Recorded data:
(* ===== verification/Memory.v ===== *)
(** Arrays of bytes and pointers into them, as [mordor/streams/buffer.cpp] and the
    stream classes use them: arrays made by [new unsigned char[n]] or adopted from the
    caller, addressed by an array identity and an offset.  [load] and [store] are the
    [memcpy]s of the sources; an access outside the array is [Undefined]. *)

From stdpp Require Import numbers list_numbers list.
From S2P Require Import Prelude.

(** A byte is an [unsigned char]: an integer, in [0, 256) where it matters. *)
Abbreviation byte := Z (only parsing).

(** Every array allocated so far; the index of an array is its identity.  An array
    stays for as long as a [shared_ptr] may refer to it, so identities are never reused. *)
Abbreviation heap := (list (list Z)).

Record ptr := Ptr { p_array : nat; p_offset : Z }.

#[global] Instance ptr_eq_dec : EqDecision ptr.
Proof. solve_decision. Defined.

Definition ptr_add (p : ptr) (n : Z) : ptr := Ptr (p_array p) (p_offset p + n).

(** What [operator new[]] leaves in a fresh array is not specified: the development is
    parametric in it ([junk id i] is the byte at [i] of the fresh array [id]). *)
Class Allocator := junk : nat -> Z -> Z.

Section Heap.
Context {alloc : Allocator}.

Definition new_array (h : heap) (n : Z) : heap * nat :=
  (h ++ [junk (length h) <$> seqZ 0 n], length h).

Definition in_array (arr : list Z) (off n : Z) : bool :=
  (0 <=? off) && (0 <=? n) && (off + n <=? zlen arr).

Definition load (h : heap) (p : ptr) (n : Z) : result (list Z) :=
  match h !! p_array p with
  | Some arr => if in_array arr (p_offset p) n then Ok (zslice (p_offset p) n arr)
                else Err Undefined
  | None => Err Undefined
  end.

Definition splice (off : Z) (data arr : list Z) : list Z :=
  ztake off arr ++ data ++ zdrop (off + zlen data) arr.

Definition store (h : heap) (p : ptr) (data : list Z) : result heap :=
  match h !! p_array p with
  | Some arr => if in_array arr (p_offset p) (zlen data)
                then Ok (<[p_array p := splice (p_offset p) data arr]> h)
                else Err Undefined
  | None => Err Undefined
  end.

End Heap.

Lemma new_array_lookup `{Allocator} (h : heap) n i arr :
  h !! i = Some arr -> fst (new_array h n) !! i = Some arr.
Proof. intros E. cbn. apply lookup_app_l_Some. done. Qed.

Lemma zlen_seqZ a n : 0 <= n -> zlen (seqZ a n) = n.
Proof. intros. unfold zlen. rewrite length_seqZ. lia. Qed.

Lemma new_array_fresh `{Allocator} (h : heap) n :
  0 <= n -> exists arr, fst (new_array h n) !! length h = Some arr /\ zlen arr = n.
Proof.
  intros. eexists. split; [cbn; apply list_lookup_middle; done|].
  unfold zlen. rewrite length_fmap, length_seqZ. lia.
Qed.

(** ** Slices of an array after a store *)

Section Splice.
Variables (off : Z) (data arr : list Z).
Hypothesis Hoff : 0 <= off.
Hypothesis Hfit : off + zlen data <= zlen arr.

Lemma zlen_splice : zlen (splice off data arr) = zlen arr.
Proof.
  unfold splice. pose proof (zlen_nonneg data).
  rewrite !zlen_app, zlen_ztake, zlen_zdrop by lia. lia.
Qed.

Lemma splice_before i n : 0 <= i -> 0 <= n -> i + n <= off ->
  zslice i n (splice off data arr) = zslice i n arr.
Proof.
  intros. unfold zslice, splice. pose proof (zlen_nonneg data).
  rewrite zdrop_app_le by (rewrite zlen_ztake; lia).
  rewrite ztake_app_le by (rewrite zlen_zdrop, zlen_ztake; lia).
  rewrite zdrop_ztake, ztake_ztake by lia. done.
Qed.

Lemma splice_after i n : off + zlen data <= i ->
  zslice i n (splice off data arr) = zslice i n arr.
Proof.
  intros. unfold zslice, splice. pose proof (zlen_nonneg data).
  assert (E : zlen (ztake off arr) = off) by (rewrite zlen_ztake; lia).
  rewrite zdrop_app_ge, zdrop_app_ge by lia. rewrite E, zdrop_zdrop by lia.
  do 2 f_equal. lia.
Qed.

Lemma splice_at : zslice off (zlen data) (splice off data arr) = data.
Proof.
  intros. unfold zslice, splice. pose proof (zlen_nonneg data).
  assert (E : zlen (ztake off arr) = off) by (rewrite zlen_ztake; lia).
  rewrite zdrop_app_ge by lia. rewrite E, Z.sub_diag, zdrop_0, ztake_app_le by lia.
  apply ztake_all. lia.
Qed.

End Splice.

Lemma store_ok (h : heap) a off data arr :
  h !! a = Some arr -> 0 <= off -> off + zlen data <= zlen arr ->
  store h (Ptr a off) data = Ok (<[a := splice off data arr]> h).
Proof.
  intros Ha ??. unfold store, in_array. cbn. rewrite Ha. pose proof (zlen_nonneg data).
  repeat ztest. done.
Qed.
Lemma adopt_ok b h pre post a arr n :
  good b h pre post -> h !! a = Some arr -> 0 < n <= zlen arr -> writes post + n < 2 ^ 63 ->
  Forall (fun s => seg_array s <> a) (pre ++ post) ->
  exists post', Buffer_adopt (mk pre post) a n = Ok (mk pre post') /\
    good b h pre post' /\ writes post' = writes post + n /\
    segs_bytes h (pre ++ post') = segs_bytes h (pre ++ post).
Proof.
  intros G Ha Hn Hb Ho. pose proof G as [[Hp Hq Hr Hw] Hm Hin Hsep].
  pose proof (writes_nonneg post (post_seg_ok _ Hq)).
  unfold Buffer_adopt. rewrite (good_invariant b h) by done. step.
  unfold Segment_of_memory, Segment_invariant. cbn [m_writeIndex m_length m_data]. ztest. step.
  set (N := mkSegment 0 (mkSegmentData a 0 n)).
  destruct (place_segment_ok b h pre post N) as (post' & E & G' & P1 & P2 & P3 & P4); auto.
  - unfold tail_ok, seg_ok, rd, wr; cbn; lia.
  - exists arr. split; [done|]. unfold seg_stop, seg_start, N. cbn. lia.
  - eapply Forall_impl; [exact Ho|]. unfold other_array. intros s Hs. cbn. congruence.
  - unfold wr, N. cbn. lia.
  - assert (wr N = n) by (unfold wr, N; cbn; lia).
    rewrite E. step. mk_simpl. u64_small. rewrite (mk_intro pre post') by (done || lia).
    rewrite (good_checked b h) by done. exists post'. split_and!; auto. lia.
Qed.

What you are asked to do: Lines with the word "Hypothesis": copy each one from the data above.

Task response:
Hypothesis Hoff : 0 <= off.
Hypothesis Hfit : off + zlen data <= zlen arr.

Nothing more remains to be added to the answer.